=== MATERIAL SUPPLIED ===
Lemma newContainerDecoder_moves r :
  match newContainerDecoder (mkDecoder r None) with
  | Ok d2 => exists n k, (0 < k)%nat /\ avail r <> [] /\ d2 = mkDecoder (RLimit n (advance k r)) None
  | Err (EOF, r') => exists k, r' = advance k r
  | _ => True
  end.
Proof.
  unfold newContainerDecoder, decodeContainer. cbn [flush_decoder containerDecoder Reader].
  destruct (header_cases r) as [->|(h & Hr & ->)]; [cbn; eauto|]. cbn [obind hd].
  destruct (h <? 192); [done|].
  destruct (h <? 192 + octal_055); [cbn; eexists _, 1%nat; split_and!; [lia|done|done]|].
  destruct (h - (192 + 55) <? 0); [done|].
  pose proof (ReadFull_moves (h - (192 + 55)) (advance 1 r)) as Hm.
  destruct (ReadFull (h - (192 + 55)) (advance 1 r)) as [[szb r2]|[e r2]|]; cbn in Hm |- *; [|..|done].
  - destruct Hm as [k ->]. rewrite advance_advance. eexists _, _. split_and!; [|done|done]. lia.
  - destruct e; try done. destruct Hm as [k ->]. rewrite advance_advance. eauto.
Qed.

(** The content of a container, read with [f] that moves the container's reader. *)
Lemma container_moves {A B} (f : rlpDecoder -> dec_result A) (g : A -> B) r :
  (forall r2, moves_inside r2 (f (mkDecoder r2 None))) ->
  moves r (let! d2 := newContainerDecoder (mkDecoder r None) in
           let! (x, r2) := f d2 in Ok (g x, parent r2)).
Proof.
  intros Hf. pose proof (newContainerDecoder_moves r) as H.
  destruct (newContainerDecoder (mkDecoder r None)) as [d2|[e r']|]; cbn [obind]; [|done..].
  destruct H as (n & k & Hk & Hr & ->). apply (moves_advance k); [done..|].
  specialize (Hf (RLimit n (advance k r))).
  destruct (f _) as [[x r2]|[e r2]|]; cbn in Hf |- *; [|destruct e; done|done].
  destruct Hf as [j ->]. cbn [advance parent]. eauto.
Qed.

Lemma decode_slice_inside dec : (forall r, moves r (dec (mkDecoder r None))) ->
  forall fuel r acc, moves_inside r (decode_slice dec fuel (mkDecoder r None) acc).
Proof.
  intros Hd. induction fuel as [|fuel IH]; intros r acc; cbn [decode_slice]; [done|].
  specialize (Hd r). destruct (dec (mkDecoder r None)) as [[x r']|[e r']|]; cbn in Hd; [| |done].
  - destruct Hd as (_ & k & _ & ->). specialize (IH (advance k r) (acc ++ [x])).
    destruct (decode_slice dec fuel _ _) as [[xs r']|[[] r']|]; cbn in *; try done.
    destruct IH as [j ->]. rewrite advance_advance. eauto.
  - by destruct e.
Qed.

Lemma decode_array_inside dec : (forall v r, moves r (dec v (mkDecoder r None))) ->
  forall vs r, moves_inside r (decode_array dec vs (mkDecoder r None)).
Proof.
  intros Hd. induction vs as [|v vs IH]; intros r; cbn [decode_array Reader]; [exists 0%nat; by rewrite advance_0|].
  specialize (Hd v r). destruct (dec v (mkDecoder r None)) as [[x r']|[e r']|]; cbn in Hd; [| |done].
  - destruct Hd as (_ & k & _ & ->). specialize (IH (advance k r)).
    destruct (decode_array dec vs _) as [[xs r']|[[] r']|]; cbn in *; try done.
    destruct IH as [j ->]. rewrite advance_advance. eauto.
  - by destruct e.
Qed.

Lemma decode_fields_inside dec fs : Forall (fun f => forall v r, moves r (dec f.2 v (mkDecoder r None))) fs ->
  forall vs r, moves_inside r (decode_fields dec fs vs (mkDecoder r None)).
Proof.
  assert (H0 : forall (vs : list govalue) r, moves_inside r (Ok (vs, r))) by (exists 0%nat; by rewrite advance_0).
  induction 1 as [|[[] ft] fs Hd _ IH]; intros [|v vs] r; cbn [decode_fields Reader]; auto.
  - specialize (Hd v r). cbn [snd] in Hd. destruct (dec ft v (mkDecoder r None)) as [[x r']|[e r']|]; cbn in Hd; [| |done].
    + destruct Hd as (_ & k & _ & ->). specialize (IH vs (advance k r)).
      destruct (decode_fields dec fs vs _) as [[xs r']|[[] r']|]; cbn in *; try done.
      destruct IH as [j ->]. rewrite advance_advance. eauto.
    + by destruct e.
  - specialize (IH vs r). destruct (decode_fields dec fs vs _) as [[xs r']|[[] r']|]; cbn in *; done.
Qed.

(** Induction on a type, with the hypothesis for the field types. *)
Fixpoint gotype_fields (P : gotype -> Prop)
    (Hleaf : forall t, match t with TSlice _ | TArray _ _ | TPtr _ | TStruct _ => True | _ => P t end)
    (Hslice : forall t, P t -> P (TSlice t)) (Harray : forall n t, P t -> P (TArray n t))
    (Hptr : forall t, P t -> P (TPtr t)) (Hstruct : forall fs, Forall (fun f => P f.2) fs -> P (TStruct fs))
    (t : gotype) : P t :=
  let rec := gotype_fields P Hleaf Hslice Harray Hptr Hstruct in
  match t with
  | TSlice t => Hslice t (rec t)
  | TArray n t => Harray n t (rec t)
  | TPtr t => Hptr t (rec t)
  | TStruct fs => Hstruct fs ((fix fields fs : Forall (fun f => P f.2) fs :=
      match fs with [] => List.Forall_nil _ | f :: fs' => List.Forall_cons _ _ _ (rec f.2) (fields fs') end) fs)
  | t => Hleaf t
  end.

Lemma map_result_moves {A B} (g : A -> B) r (o : dec_result A) :
  moves r o -> moves r (let! (x, r') := o in Ok (g x, r')).
Proof. by destruct o as [[x r']|[e r']|]. Qed.

Lemma moves_unknown {A} r : moves (A := A) r (Err (UnknownType, r)).
Proof. done. Qed.

Lemma decodeValue_moves t v r : moves r (decodeValue maxAlloc t v (mkDecoder r None)).
Proof.
  revert v r. apply (gotype_fields (fun t => forall v r, moves r (decodeValue maxAlloc t v (mkDecoder r None)))); clear t.
  - intros t. destruct t; try done; intros v r; cbn [decodeValue Reader]; try apply moves_unknown;
      try destruct v; try apply moves_unknown; apply map_result_moves, decodeBytes_moves.
  - intros t IH v r. cbn [decodeValue].
    apply (container_moves (fun d => decode_slice (decodeValue maxAlloc t (zero_value t)) (fuel_of d) d []) VSlice).
    intros r2. apply decode_slice_inside. intros r3. apply IH.
  - intros n t IH v r. cbn [decodeValue Reader]. destruct v; try apply moves_unknown.
    apply container_moves. intros r2. by apply decode_array_inside.
  - intros t IH v r. cbn [decodeValue].
    set (f d := match decodeValue maxAlloc t (zero_value t) d with
      | Ok (x, r') => Ok (VPtr x, r') | Err (EOF, r') => Ok (VNil, r') | Err e => Err e | Panic => Panic end).
    pose proof (container_moves f (fun x => x) r) as H.
    assert (forall d2, (let! (x, r2) := f d2 in Ok (x, parent r2)) = match decodeValue maxAlloc t (zero_value t) d2 with
      | Ok (x, r') => Ok (VPtr x, parent r') | Err (EOF, r') => Ok (VNil, parent r') | Err e => Err e | Panic => Panic end) as E.
    { intros d2. unfold f. by destruct (decodeValue _ _ _ d2) as [[]|[[] ?]|]. }
    destruct (newContainerDecoder _); cbn [obind] in H |- *; [rewrite <-E|..]; apply H; intros r2; unfold f.
    all: specialize (IH (zero_value t) r2); destruct (decodeValue _ _ _ _) as [[]|[[] ?]|]; cbn in *; try done.
    all: destruct IH as (_ & k & _ & ->); eauto.
  - intros fs IH v r. cbn [decodeValue Reader]. destruct v; try apply moves_unknown.
    apply container_moves. intros r2. by apply decode_fields_inside.
Qed.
===
### YOUR INSTRUCTIONS
Counting only lines with the word "Hptr" in them, say how many there are in the entries above, with no other words.

### EXERCISE RESULT
3